[Excerpted records]
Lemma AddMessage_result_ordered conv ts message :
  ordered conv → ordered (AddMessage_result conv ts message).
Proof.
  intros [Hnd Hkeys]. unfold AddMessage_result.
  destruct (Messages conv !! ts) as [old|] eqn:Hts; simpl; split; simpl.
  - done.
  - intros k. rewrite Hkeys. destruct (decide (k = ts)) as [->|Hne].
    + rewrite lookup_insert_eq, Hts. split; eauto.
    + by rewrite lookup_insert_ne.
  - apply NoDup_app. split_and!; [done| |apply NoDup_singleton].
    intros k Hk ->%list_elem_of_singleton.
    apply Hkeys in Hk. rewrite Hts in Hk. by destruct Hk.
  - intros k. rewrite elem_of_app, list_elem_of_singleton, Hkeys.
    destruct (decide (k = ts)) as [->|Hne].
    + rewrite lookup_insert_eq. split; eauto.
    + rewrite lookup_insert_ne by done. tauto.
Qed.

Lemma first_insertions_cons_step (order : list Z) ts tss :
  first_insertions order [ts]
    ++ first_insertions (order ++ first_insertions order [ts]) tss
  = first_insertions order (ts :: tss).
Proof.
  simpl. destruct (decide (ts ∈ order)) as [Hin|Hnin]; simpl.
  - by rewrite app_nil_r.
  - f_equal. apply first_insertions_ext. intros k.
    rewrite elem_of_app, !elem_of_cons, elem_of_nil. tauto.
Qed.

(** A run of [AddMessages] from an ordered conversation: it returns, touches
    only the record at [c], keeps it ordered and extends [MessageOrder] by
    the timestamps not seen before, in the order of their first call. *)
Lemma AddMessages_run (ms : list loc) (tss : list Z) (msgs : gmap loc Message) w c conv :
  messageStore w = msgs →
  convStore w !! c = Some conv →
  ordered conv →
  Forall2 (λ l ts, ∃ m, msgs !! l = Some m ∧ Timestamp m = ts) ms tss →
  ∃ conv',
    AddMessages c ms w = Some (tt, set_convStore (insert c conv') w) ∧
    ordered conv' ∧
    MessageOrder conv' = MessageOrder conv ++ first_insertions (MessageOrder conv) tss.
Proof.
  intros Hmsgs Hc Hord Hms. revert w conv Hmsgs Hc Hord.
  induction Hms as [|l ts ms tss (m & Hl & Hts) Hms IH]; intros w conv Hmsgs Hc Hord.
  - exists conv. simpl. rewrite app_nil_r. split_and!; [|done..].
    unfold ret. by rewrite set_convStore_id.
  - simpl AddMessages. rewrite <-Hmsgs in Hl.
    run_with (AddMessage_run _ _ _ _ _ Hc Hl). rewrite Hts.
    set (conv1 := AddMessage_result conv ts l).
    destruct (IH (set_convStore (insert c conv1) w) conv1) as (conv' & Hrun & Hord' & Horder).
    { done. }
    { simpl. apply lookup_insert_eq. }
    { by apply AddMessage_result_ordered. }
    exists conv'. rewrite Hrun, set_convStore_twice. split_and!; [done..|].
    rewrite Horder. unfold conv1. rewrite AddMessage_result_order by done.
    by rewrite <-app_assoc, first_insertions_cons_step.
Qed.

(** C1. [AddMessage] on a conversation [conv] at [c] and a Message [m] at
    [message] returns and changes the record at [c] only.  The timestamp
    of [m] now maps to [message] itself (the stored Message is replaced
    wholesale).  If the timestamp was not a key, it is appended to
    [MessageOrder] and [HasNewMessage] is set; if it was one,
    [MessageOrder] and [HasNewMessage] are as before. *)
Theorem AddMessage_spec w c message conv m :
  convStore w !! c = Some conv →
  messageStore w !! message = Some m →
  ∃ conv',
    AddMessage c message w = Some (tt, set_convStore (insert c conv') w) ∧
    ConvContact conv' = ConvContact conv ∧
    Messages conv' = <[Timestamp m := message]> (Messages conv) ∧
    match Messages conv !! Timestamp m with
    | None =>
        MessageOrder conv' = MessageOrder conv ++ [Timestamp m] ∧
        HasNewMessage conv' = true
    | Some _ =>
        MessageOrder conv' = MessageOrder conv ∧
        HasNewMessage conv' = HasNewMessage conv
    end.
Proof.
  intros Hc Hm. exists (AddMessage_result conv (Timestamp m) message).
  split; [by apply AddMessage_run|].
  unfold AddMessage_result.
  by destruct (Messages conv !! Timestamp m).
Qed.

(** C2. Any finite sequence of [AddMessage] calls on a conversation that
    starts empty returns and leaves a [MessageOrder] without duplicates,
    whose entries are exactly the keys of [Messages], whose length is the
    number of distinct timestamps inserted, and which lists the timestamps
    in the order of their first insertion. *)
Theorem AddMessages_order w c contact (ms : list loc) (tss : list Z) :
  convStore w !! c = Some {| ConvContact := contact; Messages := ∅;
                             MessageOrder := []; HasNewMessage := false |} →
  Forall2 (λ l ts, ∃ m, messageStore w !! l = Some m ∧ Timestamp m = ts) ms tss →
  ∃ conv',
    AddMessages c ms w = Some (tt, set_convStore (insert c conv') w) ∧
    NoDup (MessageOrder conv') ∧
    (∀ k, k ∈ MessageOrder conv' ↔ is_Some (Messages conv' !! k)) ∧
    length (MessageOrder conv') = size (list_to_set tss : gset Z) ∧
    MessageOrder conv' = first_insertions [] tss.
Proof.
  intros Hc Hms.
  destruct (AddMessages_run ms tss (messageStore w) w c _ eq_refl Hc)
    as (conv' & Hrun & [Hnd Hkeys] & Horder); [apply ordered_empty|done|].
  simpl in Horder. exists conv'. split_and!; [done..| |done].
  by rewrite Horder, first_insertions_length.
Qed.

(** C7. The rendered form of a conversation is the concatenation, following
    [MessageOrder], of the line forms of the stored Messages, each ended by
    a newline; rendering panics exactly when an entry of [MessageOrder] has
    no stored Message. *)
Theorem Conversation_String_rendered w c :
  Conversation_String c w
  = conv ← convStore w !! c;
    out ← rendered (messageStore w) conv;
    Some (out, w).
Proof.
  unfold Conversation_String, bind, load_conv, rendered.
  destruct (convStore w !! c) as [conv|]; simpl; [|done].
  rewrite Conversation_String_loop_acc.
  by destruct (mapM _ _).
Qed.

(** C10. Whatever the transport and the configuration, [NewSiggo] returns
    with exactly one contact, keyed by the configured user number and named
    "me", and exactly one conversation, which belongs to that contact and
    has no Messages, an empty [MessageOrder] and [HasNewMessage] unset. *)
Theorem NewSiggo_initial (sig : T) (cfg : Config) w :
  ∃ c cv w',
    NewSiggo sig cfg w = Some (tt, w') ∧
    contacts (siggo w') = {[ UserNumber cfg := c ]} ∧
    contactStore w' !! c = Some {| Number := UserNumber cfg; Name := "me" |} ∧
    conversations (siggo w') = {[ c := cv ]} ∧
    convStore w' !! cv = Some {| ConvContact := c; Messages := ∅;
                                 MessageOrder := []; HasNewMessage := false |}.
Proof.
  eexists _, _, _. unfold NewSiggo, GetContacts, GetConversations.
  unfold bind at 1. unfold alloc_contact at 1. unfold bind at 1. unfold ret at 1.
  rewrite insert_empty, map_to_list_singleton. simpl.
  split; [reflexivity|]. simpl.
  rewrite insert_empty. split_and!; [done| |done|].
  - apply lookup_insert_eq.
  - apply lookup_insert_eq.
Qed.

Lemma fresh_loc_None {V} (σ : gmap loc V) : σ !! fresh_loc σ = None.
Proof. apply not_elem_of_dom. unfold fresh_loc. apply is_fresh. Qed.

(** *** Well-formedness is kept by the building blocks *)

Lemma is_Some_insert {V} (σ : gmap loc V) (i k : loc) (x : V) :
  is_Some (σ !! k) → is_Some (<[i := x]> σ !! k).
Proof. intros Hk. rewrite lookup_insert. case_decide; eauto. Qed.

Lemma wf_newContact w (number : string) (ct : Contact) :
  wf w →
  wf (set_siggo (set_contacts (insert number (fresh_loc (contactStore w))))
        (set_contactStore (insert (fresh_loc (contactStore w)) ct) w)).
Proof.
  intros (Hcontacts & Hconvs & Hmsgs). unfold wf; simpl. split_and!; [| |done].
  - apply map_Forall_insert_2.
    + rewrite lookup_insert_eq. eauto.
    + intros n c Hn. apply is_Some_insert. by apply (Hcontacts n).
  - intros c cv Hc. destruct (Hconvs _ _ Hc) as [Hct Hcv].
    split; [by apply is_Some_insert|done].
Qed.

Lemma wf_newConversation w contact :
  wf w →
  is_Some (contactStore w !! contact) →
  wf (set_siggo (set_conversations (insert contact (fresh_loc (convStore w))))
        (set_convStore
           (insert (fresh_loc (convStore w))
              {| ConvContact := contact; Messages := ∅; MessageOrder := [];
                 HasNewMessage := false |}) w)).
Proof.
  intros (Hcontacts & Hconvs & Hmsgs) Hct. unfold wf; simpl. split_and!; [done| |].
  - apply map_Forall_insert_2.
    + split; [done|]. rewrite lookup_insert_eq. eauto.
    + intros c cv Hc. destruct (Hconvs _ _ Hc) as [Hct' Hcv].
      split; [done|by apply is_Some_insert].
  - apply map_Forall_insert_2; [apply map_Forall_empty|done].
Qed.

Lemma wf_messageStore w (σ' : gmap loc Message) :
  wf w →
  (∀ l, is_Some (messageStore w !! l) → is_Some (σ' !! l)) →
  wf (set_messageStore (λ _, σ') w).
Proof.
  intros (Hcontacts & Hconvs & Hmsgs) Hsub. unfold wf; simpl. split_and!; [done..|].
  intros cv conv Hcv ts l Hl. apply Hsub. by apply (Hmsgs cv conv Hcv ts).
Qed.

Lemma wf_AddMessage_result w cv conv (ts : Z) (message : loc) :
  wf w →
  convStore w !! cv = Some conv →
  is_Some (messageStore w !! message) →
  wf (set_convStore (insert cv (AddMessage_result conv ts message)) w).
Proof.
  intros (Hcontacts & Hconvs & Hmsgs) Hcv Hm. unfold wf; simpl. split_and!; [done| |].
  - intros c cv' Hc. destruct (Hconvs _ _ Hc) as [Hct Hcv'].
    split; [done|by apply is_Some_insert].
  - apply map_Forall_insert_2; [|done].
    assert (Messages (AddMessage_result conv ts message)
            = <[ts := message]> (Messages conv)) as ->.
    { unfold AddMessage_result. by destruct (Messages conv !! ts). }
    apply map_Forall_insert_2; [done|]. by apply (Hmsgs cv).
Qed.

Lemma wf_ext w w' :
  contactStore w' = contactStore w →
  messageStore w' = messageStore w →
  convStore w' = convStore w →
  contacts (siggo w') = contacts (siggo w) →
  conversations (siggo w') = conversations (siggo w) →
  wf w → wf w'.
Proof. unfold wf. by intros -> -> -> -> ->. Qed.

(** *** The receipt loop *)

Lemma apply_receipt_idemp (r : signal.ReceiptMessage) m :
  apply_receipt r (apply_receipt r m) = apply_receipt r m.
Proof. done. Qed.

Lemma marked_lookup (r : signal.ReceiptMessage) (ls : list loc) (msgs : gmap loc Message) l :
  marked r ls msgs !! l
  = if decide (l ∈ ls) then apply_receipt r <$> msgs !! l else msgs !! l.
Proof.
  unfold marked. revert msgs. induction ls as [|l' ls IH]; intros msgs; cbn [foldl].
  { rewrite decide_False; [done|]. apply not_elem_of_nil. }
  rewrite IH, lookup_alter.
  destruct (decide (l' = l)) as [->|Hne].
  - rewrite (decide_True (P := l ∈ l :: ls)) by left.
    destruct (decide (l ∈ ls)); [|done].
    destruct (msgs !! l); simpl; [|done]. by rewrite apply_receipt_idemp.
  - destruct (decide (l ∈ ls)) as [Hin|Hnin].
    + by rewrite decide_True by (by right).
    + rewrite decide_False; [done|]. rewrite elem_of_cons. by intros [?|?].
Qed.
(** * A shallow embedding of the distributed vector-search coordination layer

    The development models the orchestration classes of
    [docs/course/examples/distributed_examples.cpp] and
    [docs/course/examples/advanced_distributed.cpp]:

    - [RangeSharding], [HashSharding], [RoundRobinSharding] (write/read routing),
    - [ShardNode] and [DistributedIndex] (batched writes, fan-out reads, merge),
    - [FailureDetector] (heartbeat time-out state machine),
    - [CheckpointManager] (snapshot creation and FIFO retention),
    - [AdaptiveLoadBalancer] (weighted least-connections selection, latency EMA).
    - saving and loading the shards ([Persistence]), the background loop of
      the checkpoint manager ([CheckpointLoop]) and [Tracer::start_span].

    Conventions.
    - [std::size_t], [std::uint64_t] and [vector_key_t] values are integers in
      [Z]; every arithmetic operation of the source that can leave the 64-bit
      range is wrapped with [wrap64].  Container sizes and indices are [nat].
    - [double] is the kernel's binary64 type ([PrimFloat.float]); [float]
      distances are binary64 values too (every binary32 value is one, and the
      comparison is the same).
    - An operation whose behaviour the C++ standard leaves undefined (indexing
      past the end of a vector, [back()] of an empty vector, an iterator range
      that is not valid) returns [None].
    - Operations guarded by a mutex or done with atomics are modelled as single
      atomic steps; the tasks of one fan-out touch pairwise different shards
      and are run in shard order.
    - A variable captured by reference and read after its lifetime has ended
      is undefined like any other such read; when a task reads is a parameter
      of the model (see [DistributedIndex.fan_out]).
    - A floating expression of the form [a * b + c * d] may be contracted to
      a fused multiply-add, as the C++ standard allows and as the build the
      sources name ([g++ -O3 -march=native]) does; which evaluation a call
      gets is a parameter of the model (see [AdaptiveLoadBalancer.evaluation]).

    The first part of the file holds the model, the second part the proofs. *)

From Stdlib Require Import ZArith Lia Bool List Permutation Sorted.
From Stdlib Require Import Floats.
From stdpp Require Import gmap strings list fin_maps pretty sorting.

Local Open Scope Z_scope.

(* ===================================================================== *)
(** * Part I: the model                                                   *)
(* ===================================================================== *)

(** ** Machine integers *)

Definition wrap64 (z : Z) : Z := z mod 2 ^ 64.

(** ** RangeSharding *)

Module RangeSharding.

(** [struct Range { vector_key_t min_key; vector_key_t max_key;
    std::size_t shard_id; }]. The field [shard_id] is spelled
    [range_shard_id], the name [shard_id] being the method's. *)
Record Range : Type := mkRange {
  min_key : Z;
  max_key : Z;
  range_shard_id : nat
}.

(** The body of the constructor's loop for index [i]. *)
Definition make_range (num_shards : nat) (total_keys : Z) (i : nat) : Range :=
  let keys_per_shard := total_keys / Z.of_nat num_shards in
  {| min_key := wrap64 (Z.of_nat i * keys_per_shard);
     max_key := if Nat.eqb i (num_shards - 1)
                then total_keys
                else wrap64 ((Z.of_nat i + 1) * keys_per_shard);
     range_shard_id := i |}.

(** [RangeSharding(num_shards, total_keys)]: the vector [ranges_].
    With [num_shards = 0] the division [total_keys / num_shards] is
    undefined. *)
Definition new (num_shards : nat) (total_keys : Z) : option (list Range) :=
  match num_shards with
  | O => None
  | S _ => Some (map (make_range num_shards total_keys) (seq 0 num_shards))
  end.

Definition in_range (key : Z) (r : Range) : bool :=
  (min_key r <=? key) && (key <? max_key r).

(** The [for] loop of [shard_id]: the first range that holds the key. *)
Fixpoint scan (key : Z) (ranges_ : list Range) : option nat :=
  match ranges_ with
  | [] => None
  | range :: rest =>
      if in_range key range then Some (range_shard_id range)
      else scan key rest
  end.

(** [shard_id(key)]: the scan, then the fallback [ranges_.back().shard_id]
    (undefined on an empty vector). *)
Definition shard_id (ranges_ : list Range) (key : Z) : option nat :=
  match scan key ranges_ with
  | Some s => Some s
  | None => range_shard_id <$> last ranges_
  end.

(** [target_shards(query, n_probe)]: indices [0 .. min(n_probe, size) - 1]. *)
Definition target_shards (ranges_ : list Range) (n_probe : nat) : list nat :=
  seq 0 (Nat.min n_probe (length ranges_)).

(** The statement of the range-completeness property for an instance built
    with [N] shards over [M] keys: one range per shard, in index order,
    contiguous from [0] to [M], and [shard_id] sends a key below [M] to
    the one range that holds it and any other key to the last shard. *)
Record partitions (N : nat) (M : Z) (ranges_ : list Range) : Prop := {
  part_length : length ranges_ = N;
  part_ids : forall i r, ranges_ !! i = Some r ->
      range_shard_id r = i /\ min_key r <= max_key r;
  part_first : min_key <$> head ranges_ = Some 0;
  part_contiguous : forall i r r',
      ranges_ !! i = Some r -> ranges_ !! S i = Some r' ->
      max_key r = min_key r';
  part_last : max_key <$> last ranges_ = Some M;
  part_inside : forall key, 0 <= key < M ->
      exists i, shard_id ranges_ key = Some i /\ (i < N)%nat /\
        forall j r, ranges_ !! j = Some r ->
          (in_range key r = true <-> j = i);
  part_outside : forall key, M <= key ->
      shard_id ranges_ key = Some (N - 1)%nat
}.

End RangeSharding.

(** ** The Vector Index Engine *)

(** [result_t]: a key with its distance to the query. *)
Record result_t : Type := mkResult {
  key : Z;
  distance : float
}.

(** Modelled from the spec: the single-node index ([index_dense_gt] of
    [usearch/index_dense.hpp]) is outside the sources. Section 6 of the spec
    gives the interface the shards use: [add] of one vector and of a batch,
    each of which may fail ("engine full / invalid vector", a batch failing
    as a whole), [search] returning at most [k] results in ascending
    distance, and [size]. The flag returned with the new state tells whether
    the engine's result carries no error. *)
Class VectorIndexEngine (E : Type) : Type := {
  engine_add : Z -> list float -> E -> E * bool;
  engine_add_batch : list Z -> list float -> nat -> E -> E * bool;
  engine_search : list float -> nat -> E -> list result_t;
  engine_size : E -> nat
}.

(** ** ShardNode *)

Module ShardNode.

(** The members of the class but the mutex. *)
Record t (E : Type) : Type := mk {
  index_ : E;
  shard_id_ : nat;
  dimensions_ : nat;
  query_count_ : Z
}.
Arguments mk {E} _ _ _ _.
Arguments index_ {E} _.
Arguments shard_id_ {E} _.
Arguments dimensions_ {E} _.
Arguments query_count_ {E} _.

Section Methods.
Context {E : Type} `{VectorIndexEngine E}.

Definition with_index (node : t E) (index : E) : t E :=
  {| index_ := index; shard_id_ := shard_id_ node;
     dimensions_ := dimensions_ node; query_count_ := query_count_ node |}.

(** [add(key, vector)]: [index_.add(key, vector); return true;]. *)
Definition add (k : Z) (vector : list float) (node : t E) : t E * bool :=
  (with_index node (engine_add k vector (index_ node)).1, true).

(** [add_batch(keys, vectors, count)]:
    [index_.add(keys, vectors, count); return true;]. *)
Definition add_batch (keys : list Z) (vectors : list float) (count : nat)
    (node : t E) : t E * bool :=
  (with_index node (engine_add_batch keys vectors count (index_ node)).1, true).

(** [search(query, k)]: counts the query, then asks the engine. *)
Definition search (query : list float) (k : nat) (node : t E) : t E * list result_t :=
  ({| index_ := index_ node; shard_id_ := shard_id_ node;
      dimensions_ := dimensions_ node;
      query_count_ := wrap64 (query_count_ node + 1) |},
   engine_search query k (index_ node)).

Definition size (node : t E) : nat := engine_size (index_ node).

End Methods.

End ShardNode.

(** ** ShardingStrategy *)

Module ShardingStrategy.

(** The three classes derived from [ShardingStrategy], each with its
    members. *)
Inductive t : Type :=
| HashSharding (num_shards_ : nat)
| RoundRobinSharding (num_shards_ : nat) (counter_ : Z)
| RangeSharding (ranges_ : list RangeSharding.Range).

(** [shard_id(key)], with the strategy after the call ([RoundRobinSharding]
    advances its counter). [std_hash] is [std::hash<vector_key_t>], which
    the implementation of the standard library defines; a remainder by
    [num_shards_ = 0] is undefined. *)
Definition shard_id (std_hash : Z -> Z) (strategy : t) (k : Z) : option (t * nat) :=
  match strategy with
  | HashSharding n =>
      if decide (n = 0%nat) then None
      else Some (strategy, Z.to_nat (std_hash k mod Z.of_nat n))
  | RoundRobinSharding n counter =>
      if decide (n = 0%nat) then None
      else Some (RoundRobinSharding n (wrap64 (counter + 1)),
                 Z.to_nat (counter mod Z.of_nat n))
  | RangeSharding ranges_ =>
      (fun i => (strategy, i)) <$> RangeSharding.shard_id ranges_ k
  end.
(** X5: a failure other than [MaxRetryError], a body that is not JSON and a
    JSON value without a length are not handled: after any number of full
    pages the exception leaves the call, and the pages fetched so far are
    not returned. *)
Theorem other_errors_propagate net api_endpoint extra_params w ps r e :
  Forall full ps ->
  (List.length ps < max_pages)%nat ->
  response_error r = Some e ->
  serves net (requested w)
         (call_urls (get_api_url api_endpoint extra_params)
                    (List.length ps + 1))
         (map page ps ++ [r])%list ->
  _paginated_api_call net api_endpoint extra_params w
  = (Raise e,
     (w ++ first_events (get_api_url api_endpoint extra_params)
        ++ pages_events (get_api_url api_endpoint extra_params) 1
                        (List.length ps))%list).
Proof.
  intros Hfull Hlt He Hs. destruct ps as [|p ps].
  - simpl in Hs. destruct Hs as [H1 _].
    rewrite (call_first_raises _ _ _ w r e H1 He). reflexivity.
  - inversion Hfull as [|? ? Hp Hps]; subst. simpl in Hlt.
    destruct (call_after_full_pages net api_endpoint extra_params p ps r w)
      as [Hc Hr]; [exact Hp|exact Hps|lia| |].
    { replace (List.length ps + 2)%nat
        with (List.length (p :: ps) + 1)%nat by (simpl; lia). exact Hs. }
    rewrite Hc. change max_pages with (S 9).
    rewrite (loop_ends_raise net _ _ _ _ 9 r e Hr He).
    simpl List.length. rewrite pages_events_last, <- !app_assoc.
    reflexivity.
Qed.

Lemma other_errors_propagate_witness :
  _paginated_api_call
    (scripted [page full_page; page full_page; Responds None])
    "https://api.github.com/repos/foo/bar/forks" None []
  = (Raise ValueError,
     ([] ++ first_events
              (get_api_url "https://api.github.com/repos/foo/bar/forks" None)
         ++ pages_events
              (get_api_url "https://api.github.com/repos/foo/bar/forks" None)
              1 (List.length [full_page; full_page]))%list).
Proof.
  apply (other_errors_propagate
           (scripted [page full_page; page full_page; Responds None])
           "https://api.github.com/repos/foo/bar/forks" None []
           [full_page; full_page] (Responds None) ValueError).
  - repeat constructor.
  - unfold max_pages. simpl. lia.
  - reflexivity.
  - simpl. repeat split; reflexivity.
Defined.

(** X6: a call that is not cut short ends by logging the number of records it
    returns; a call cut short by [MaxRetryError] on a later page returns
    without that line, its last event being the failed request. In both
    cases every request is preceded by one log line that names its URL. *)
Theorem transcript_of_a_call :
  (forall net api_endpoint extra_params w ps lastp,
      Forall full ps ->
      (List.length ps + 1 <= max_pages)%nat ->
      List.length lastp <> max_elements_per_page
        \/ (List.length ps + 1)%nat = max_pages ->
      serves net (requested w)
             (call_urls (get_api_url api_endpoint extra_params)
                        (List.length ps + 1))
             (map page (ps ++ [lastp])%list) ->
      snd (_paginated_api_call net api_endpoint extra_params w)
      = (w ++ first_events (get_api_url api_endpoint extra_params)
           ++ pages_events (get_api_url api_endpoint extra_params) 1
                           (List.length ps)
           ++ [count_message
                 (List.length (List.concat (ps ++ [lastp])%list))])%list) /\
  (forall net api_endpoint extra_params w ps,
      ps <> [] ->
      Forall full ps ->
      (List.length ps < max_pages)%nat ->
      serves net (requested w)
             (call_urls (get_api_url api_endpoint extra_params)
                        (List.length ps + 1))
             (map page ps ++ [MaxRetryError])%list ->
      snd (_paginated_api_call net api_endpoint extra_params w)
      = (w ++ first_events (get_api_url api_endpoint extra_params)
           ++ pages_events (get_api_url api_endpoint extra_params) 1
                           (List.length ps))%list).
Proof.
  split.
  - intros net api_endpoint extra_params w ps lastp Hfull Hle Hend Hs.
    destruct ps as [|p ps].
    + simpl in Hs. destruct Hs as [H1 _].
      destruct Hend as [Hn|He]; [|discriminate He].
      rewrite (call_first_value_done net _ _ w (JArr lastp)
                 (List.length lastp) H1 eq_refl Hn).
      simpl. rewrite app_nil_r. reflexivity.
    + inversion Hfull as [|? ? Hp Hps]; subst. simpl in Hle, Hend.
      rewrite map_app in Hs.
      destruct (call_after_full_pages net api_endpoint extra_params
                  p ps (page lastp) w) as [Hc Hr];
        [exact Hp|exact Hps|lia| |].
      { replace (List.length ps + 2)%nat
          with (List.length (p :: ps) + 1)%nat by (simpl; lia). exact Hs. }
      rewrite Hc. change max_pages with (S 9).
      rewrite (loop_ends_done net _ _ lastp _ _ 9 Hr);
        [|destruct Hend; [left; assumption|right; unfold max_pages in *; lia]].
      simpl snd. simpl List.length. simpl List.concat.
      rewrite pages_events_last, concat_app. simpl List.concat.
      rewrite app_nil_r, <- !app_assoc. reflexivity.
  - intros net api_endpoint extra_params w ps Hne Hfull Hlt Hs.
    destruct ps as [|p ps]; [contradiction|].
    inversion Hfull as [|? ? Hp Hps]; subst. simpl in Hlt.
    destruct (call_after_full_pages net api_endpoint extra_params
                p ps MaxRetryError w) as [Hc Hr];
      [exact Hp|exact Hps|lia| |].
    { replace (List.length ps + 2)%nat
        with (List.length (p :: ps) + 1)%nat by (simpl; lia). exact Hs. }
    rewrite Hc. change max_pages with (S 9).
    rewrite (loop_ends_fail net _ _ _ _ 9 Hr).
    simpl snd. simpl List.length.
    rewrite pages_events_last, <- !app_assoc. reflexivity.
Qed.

[Try it] Where a line of the data holds "body", show that line.

[Exercise result]
(** The body of the constructor's loop for index [i]. *)
(** X5: a failure other than [MaxRetryError], a body that is not JSON and a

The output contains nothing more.